(** C9: An authorised analyst call is the call the database decided on.  When [authorize] passes, the
    exact outgoing request has the announced assembly digest, its task is RUNNING, and the journalled
    state has the digest of the state the database holds; in a legacy or NONE step the system message
    has no identity block; in a REQUIRED step it has exactly one, the rendering of the pin, the faculty
    pin is the pinned version of the intelligence faculty, and the pinned identity version is still
    stored with the pinned digests and still projects to the pinned projection. *)
Theorem authorized_call_is_pinned {X} `{FacultyTables X} `{IdentityTables X} state fp request expected (d : LedgerDb X) :
  authorize_cognition state fp request expected d = Ok tt →
  assemblyDigestOf request = expected ∧
  (∃ task db journal, l_tasks d !! mq_taskId request = Some task ∧ task_status task = RUNNING ∧
     db_state d (task_tenant task) (mq_taskId request) (mq_stepId request) db ∧
     CognitionState_parse state = Ok journal ∧
     canonicalDigest (state_json db) = canonicalDigest (state_json journal)) ∧
  match state with
  | S_LEGACY _ _ _ => countIdentityBlocks (system_text request) = 0
  | S_CONTRACT _ l pin =>
      (la_mode l = "NONE" ∧ countIdentityBlocks (system_text request) = 0 ∧ pin = None) ∨
      (la_mode l ≠ "NONE" ∧ ∃ p f, pin = Some p ∧ fp = Some f ∧ carries_identity d p f (system_text request))
  end.
Proof.
  unfold authorize_cognition. intros [Ha%bool_decide_eq_true HA]%refuse_identity_ok.
  destruct (l_tasks d !! _) as [task|] eqn:Et; [|done]. apply refuse_identity_ok in HA as [Hst%bool_decide_eq_true HA].
  apply bind_ok in HA as (read & Hr & (db & Hdb & (journal & Hj & HA)%bind_ok)%bind_ok).
  apply refuse_identity_ok in HA as [Heq%bool_decide_eq_true HA].
  split; [done|]. split.
  { exists task, db, journal. split_and!; try done. destruct read as [s [|]|start [l|] pin]; try done.
    - cbn in Hdb. injection Hdb as ->. by left.
    - right. eauto. }
  fold (system_text request) in HA. destruct state as [t s e|start l pin].
  { unfold refuse_identity in HA. destruct (_ =? 0) eqn:E in HA; [by apply Z.eqb_eq|done]. }
  destruct (la_mode l === "NONE") eqn:Em.
  - left. unfold refuse_identity in HA. destruct (_ && _) eqn:E in HA; [|done].
    apply andb_true_iff in E as [E1%Z.eqb_eq E2]. apply bool_decide_eq_true in Em. split; [done|]. split; [done|].
    by destruct pin.
  - right. apply bool_decide_eq_false in Em. split; [done|]. destruct pin as [p|]; [|done].
    apply authorize_block_ok in HA as (f & -> & Hc). by exists p, f.
Qed.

**Work instructions**
Every line that contains "exists" should be copied out of the data.

**Expected output**
  { exists task, db, journal. split_and!; try done. destruct read as [s [|]|start [l|] pin]; try done.
    apply authorize_block_ok in HA as (f & -> & Hc). by exists p, f.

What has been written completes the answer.